The success of ships and ports handling 20 and 40-foot "boxes" stacked in three dimensions has pushed rail ferries to virtual extinction worldwide.
What was appropriate in 1962 no longer holds true, yet the legacy here survives thanks to years of state-funded backing and obsolete thinking.
Rail's multi-billion dollar turnaround plan, now in its fifth year, upholds an inter-island link as an essential part of its national railway network.
Under the plan it spent $54 million to increase Aratere's rail capacity by 18 wagon spaces in anticipation of market demand for greater capacity.
Yet this growth expectation is proving elusive as Ministry of Transport freight tracking data show inter-island rail volumes have flat-lined since 2011.
Inter-island rail freight currently comprises just 7 per cent, or 1.2 million out of 17.2 million tonnes moved across the entire network.
By contrast, growth on rail's bulk commodity routes has been strong and fully justifies new investment in infrastructure, rolling stock and system upgrades.
This part of the business is where the Government, as owner, and KiwiRail management should focus initiatives on returning rail to commercial viability.
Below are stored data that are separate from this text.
(** * Descriptors and awaiters *)

(** [armed] is whether the eventfd is in the epoll instance. *)
Record reactor_fds := mkReactorFds { epoll_fd_ : Z; wake_fd_ : Z; armed : bool }.

(** The constructor, with the answers of [epoll_create1], [eventfd] and [epoll_ctl]. *)
Definition construct_reactor (epoll_create1 eventfd epoll_ctl : Z) : reactor_fds :=
  mkReactorFds epoll_create1 eventfd
    (if (epoll_create1 >=? 0) && (eventfd >=? 0) then epoll_ctl =? 0 else false).

(** What the destructor closes after [stop]. *)
Definition closed_by_destructor (d : reactor_fds) : list Z :=
  (if epoll_fd_ d >=? 0 then [epoll_fd_ d] else []) ++ (if wake_fd_ d >=? 0 then [wake_fd_ d] else []).

Inductive epoll_events := EPOLLIN | EPOLLOUT.

Record FdAwaiter := mkAwaiter { fd_ : Z; events_ : epoll_events; timeout_ms_ : Z }.

Definition wait_readable (fd timeout_ms : Z) : FdAwaiter := mkAwaiter fd EPOLLIN timeout_ms.
Definition wait_writable (fd timeout_ms : Z) : FdAwaiter := mkAwaiter fd EPOLLOUT timeout_ms.

(** * The timed reactor *)

Record timed := mkTimed {
  reactor : EpollReactor;
  counter : Z;                 (** of the eventfd *)
  clock : Z;
  due : Z;
  stopped_at : option Z;       (** when [stop] was called *)
  accepted : list nat          (** the coroutines parked so far *)
}.

Definition new_timed (now : Z) : timed := mkTimed new_reactor 0 now now None [].

Definition with_reactor (s : timed) (r : EpollReactor) : timed :=
  mkTimed r (counter s) (clock s) (due s) (stopped_at s) (accepted s).

Section timed.
Context (order : gmap Z Waiter -> list (Z * Waiter)) (d : reactor_fds) (g : Z).

(** [wake]: a readable eventfd ends the [epoll_wait]. *)
Definition wake (s : timed) : timed :=
  if wake_fd_ d >=? 0 then
    mkTimed (reactor s) (counter s + 1) (clock s)
      (if armed d && bool_decide (thread_at (reactor s) = Polling) then Z.min (due s) (clock s + g) else due s)
      (stopped_at s) (accepted s)
  else s.

(** [await_suspend]; the flag is whether the coroutine stays suspended. *)
Definition await_suspend (a : FdAwaiter) (h : nat) (add_ok : bool) (s : timed) : bool * timed :=
  let '(b, r) := register_waiter h (fd_ a) (timeout_ms_ a) (clock s) add_ok (reactor s) in
  if b : bool then
    (true, wake (mkTimed r (counter s) (clock s) (due s) (stopped_at s) (h :: accepted s)))
  else (false, with_reactor s r).

(** How long the thread may stay where it has just arrived. *)
Definition next_due (s : timed) (r' : EpollReactor) : Z :=
  match thread_at (reactor s) with
  | LoopTest =>
      if bool_decide (thread_at r' = Polling) then
        if armed d && (0 <? counter s) then clock s + g
        else clock s + poll_timeout order (clock s) (reactor s) * 1000000 + g
      else due s
  | Polling => clock s + g
  | _ => due s
  end.

(** One step of the reactor thread; reading the eventfd resets it. *)
Definition timed_thread (events : list Z) (s : timed) : option timed :=
  r' ← thread_next order (filter (fun fd => fd <> wake_fd_ d) events) (clock s) (reactor s);
  Some (mkTimed r' (if bool_decide (thread_at (reactor s) = Polling /\ wake_fd_ d ∈ events) then 0 else counter s)
          (clock s) (next_due s r') (stopped_at s) (accepted s)).

Definition timed_start (s : timed) : timed :=
  if running_ (reactor s) || negb (epoll_fd_ d >=? 0) then s
  else mkTimed (start (epoll_fd_ d >=? 0) (reactor s)) (counter s) (clock s) (clock s + g) None (accepted s).

(** [stop] up to the [join]. *)
Definition timed_stop (s : timed) : timed :=
  if running_ (reactor s) then
    wake (mkTimed (request_stop (reactor s)) (counter s) (clock s) (due s)
            (Some (default (clock s) (stopped_at s))) (accepted s))
  else s.

Inductive timed_step : timed -> timed -> Prop :=
  | ts_tick s t :
      clock s <= t -> (~ quiet (thread_at (reactor s)) -> t <= due s) ->
      timed_step s (mkTimed (reactor s) (counter s) t (due s) (stopped_at s) (accepted s))
  | ts_await a h add_ok s :
      0 <= timeout_ms_ a -> h ∉ accepted s -> waiters_ (reactor s) !! fd_ a = None ->
      timed_step s (await_suspend a h add_ok s).2
  | ts_thread events s s' : timed_thread events s = Some s' -> timed_step s s'
  | ts_start s : timed_step s (timed_start s)
  | ts_stop s : timed_step s (timed_stop s)
  | ts_join s r : joined (reactor s) = Some r -> timed_step s (with_reactor s r).

(** Without its eventfd the loop notices only when its timeout of at most 500 ms is over. *)
Definition slack : Z := if armed d then 0 else 500 * 1000000.

(** * The timed reactor is the reactor *)

Lemma wake_reactor s : reactor (wake s) = reactor s /\ clock (wake s) = clock s /\
  accepted (wake s) = accepted s /\ stopped_at (wake s) = stopped_at s.
Proof. unfold wake. by case_match. Qed.

Lemma timed_step_reactor s s' : timed_step s s' ->
  rtc (reactor_step order) (reactor s, accepted s) (reactor s', accepted s').
Proof.
  intros [s0 t ? ?|a h add_ok s0 ? Hh Hfd|events s0 s1 Hs|s0|s0|s0 r Hj].
  - done.
  - eapply rtc_once. pose proof (rs_register order h (fd_ a) (timeout_ms_ a) (clock s0) add_ok _ _ Hh Hfd) as Hr.
    unfold await_suspend. destruct (register_waiter _ _ _ _ _ _) as [[] r]; [|done]. cbn.
    by destruct (wake_reactor (mkTimed r (counter s0) (clock s0) (due s0) (stopped_at s0) (h :: accepted s0)))
      as (-> & _ & -> & _).
  - unfold timed_thread in Hs. apply bind_Some in Hs as (r' & Hr & [= <-]). eapply rtc_once, rs_thread, Hr.
  - eapply rtc_once. unfold timed_start. pose proof (rs_start order (epoll_fd_ d >=? 0) (reactor s0) (accepted s0)) as H.
    unfold start in *. by destruct (running_ (reactor s0) || negb (epoll_fd_ d >=? 0)).
  - eapply rtc_once. pose proof (rs_stop order (reactor s0) (accepted s0)) as H. unfold timed_stop, request_stop in *.
    destruct (running_ (reactor s0)) eqn:E; [|done].
    match goal with |- context [wake ?x] => destruct (wake_reactor x) as (-> & _ & -> & _) end. done.
  - by eapply rtc_once, rs_join.
Qed.

(** * No wait is overdue *)

Hypothesis order_perm : forall m, order m ≡ₚ map_to_list m.
Hypothesis g_nonneg : 0 <= g.

Record on_time (s : timed) : Prop := {
  ot_reactor : reactor_inv (reactor s) (accepted s);
  ot_clock : ~ quiet (thread_at (reactor s)) -> clock s <= due s;
  ot_work : ~ quiet (thread_at (reactor s)) -> thread_at (reactor s) <> Polling -> due s <= clock s + g;
  ot_poll : thread_at (reactor s) = Polling -> due s <= clock s + 500 * 1000000 + g;
  ot_waiter : forall fd w, waiters_ (reactor s) !! fd = Some w ->
    due s <= deadline w + (if decide (thread_at (reactor s) = Polling) then 2 * g + slack else g);
  ot_stopped : running_ (reactor s) = true -> stop_requested (reactor s) = bool_decide (is_Some (stopped_at s));
  ot_stop : forall t, stopped_at s = Some t -> ~ quiet (thread_at (reactor s)) ->
    due s <= t + (if decide (thread_at (reactor s) = Polling) then g else 2 * g) + slack
}.

Lemma slack_nonneg : 0 <= slack.
Proof. unfold slack. case_match; lia. Qed.

(** An overdue waiter makes the poll immediate. *)
Lemma overdue_polls now r fd w : waiters_ r !! fd = Some w -> deadline w < now -> poll_timeout order now r = 0.
Proof.
  intros Hw Hd. destruct (poll_timeout_bounds order order_perm now r) as [[H0 _] _].
  assert (poll_timeout order now r <= 0) as Hle; [|lia]. clear H0. unfold poll_timeout.
  assert ((fd, w) ∈ order (waiters_ r)) as Hin by (rewrite order_perm; by apply elem_of_map_to_list).
  set (f := fun t w => _).
  assert (forall es t, foldl f t es <= t) as Hmono.
  { induction es as [|e es IH]; intros t; cbn [foldl]; [lia|]. etrans; [apply IH|]. subst f. cbn. lia. }
  revert Hin. generalize (order (waiters_ r)) 500. induction l as [|e es IH]; intros t; [by intros ?%elem_of_nil|].
  intros [<-|He]%elem_of_cons; cbn [foldl]; [|by apply IH].
  etrans; [apply Hmono|]. subst f. cbn.
  pose proof (Z.quot_le_mono (deadline w - now) 0 1000000). rewrite Z.quot_0_l in *; lia.
Qed.

Hypothesis armed_fd : armed d = true -> 0 <= wake_fd_ d.

Lemma wake_due s : due (wake s) =
  if decide (armed d = true /\ thread_at (reactor s) = Polling) then Z.min (due s) (clock s + g) else due s.
Proof.
  unfold wake. rewrite Z.geb_leb. destruct (armed d) eqn:Ea.
  - rewrite (proj2 (Z.leb_le _ _)) by auto. cbn [due]. repeat case_decide; repeat case_bool_decide; naive_solver.
  - rewrite decide_False by naive_solver. by case_match.
Qed.

Lemma on_time_await a h add_ok s :
  0 <= timeout_ms_ a -> h ∉ accepted s -> waiters_ (reactor s) !! fd_ a = None -> on_time s ->
  on_time (await_suspend a h add_ok s).2.
Proof.
  intros Ht Hh Hfd Ho. pose proof Ho as []. pose proof slack_nonneg as Hsl.
  pose proof (register_inv h (fd_ a) (timeout_ms_ a) (clock s) add_ok _ _ Hh Hfd ot_reactor0) as Hr.
  unfold await_suspend. destruct (register_waiter _ _ _ _ _ _) as [b r] eqn:E. destruct Hr as [Hr _].
  apply register_effect in E as (E1 & E2 & E3 & E4); [|done].
  destruct b; cbn [snd]; [|split; cbn; rewrite ?E1, ?E2, ?E3, ?E4; auto].
  set (s1 := mkTimed _ _ _ _ _ _). destruct (wake_reactor s1) as (W1 & W2 & W3 & W4).
  pose proof (wake_due s1) as W5. cbn in *. rewrite E1 in W5.
  split; rewrite ?W1, ?W2, ?W3, ?W4, ?E1, ?E2, ?E3, ?W5; auto.
  - intros Hq. specialize (ot_clock0 Hq). case_decide; lia.
  - intros Hq Hp. specialize (ot_work0 Hq Hp). rewrite decide_False by naive_solver. done.
  - intros Hp. specialize (ot_poll0 Hp). case_decide; lia.
  - rewrite E4. intros fd w [[<- <-]|[_ Hw]]%lookup_insert_Some; [cbn|].
    + destruct (decide (thread_at (reactor s) = Polling)) as [Hp|Hp].
      * specialize (ot_poll0 Hp). unfold slack in *. destruct (armed d); case_decide; naive_solver lia.
      * rewrite decide_False by naive_solver. specialize (ot_work0).
        destruct (decide (quiet (thread_at (reactor s)))) as [Hq|Hq].
        { destruct Hr. rewrite E1, E4 in ri_quiet. specialize (ri_quiet Hq).
          by apply insert_non_empty in ri_quiet. }
        specialize (ot_work0 Hq Hp). lia.
    + specialize (ot_waiter0 _ _ Hw). case_decide; lia.
  - intros t Hst Hq. specialize (ot_stop0 t Hst Hq). case_decide; lia.
Qed.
Moving import and export commodities and general freight within each of the North and South Islands offers rail real potential for profits.
But spending capital to acquire new rail-capable ships would cost hundreds of millions of dollars and simply compound its ongoing financial struggles.
The reality is that New Zealand can make better and greater use of coastal ships to move freight between North Island and South Island ports.
A few leased container ships using existing facilities would easily cope with 1.2 million tonnes of goods - or 60,000 twenty-foot boxes - at no cost to the Government and taxpayers.
Rail freight consigned inter-island could be moved to and from Lyttelton port, linking with any of Wellington, Tauranga or Auckland ports.
In fact this is already happening, with thousands of tonnes of rail cargo intended for the Aratere now being carried by domestic and international ships.
Such inter-modal co- operation is commendable, but by no means resolves the predicament of what to do about rail freight's future on Cook Strait.
That future should also be considered in the light of the proposal for a new port at Clifford Bay being taken off the agenda.
With Lyttelton as the South Island railhead for inter- island freight, Picton could utilise portside railyards for other productive purposes, and eliminate costs for new linkspans and wharf strengthening.
Picton and Wellington would continue to service roll- on, roll-off truck, car and passenger ferries, while coastal ships moved rail cargoes between other ports using existing container handling equipment.
In short, this would enable the free market to run the business of moving rail freight inter-island, with no need to invest in costly new infrastructure.
There is no logical reason why private enterprise, either alone or in partnership with KiwiRail, should not be able to lease and operate readily available container ships to undertake this task.
Companies already operating in the freight sector are perfectly capable of contributing, if given the opportunity in a neutral marketplace.
Significant economic benefits would be gained from a whole-of-industry approach to adopting more efficient links for inter-island freight.
Only if government officials and their advisers accept marketplace reality, as they did for Clifford Bay, can progress be made on the turnaround plan.
Rod Grout is the managing director of Marine and Transport Consultancy Ltd, based in Christchurch.